In children, spondylodiscitis is primarily bacterial, with Staphylococcus aureus as the most common pathogen. Kingella kingae has also been recognized as a significant pathogen in pediatric patients, along with Streptococci [4]. Rare causes of pediatric spondylodiscitis include fungal pathogens such as *Candida *spp. and *Aspergillus *spp., parasitic infections like *Echinococcus *spp. [4] as well as cat-scratch disease, caused by Bartonella henselae.
Members of the genus Bartonella are fastidious, pleomorphic, Gram-negative rods belonging to the α2 subgroup of Proteobacteria, closely related to genera such as Brucella, Agrobacterium, and Rhizobium [5]. The species responsible for most human infections are Bartonella henselae, B. quintana, and B. bacilliformis [6].
Cat-scratch disease (CSD) is primarily characterized by subacute, localized, self-limiting lymphadenitis, typically preceded by a local cutaneous reaction at the scratch site. In 90% of cases, symptoms resolve within 2–4 weeks without antibiotic treatment [7]. However, about 10% of cases present with atypical manifestations such as prolonged fever, erythema nodosum, and granulomas in the liver or spleen. Bone involvement in CSD is extremely rare, reported in only 0.17–0.27% of cases [7,8]. Additionally, vertebral involvement accounts for 42% of bone-related CSD cases [9].

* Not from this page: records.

Definition is_managed (annotations : option (gmap string string)) : bool :=
  from_ptr false (fun m => bool_decide (m !! owned_by = Some "Fairwinds Insights"%string)) annotations.

Section reading.
Context {W : Type} `{!SyncEnv W}.

(** The items of one resource; a failed [yaml.Marshal] ends the whole listing. *)
Fixpoint managed_items (resourceName : string) (items : list Item) : go (result string (list ClusterPolicy)) :=
  match items with
  | [] => Ret (Ok [])
  | item :: items' =>
      match yaml_Marshal (i_Object item) with
      | Err e => Ret (Err ("failed to marshal policy to YAML: " +:+ e)%string)
      | Ok yaml =>
          if is_managed (i_Annotations item) then
            spec ← must_map (i_Object item !! "spec"%string);
            rest ← managed_items resourceName items';
            Ret (match rest with
                 | Err e => Err e
                 | Ok ps =>
                     Ok ({| Kind := if decide (i_Kind item = "") then deriveKindFromResourceName resourceName else i_Kind item;
                            Name := i_Name item; Annotations := from_ptr ∅ id (i_Annotations item); Spec := spec;
                            YAML := yaml |} :: ps)
                 end)%string
          else managed_items resourceName items'
      end
  end.

Definition mapper_misses (e : string) : bool :=
  let errMsg := ToLower e in
  (Contains errMsg "not found" || Contains errMsg "could not find the requested resource" || Contains errMsg "no matches for")%string.

Definition list_misses (e : string) : bool :=
  (Contains e "not found" || Contains e "could not find the requested resource")%string.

We present a pediatric case of spondylodiscitis caused by CSD, an exceptionally rare condition, along with a review of the literature. This case contributes valuable insight to the limited body of knowledge on CSD-induced vertebral involvement [4,10].
2. Case Presentation
A 3-year-old male patient without a previous medical history was admitted to the hospital with a two-week history of intermittent back pain. Before pain onset he sustained a spinal contusion at kindergarten, and a fracture was ruled out. He reported a mild decrease in pain. Since then, the patient was occasionally observed limping while walking. In addition, the parents reported episodes of fever (up to 39 °C) that started three days before admission. His pediatrician could not determine the site of infection. The patient resides in the eastern region of Germany, and the parents denied recent travel. According to the parents, the patient had contact with cats 6–10 weeks prior to presentation but has not sustained any open wounds or scratches. On clinical examination, he had normal posture with no spinal deformities or other abnormal findings. Routine blood investigations revealed normal levels of C-reactive protein (CRP) at 1.78 mg/L (reference value < 5 mg/L) and non-pathological leucocytes count of 8 × 10^9^/L (reference: 5–12 × 10^9^/L). A hip ultrasound examination bilaterally revealed no fluid collection or other joint abnormalities. A lumbar spine and pelvis magnetic resonance imaging (MRI) showed a focal spondylodiscitis L 3/4 without evidence of abscess formations (Figure 1). An abdominal sonography was performed without evidence for infectious focus or organomegaly.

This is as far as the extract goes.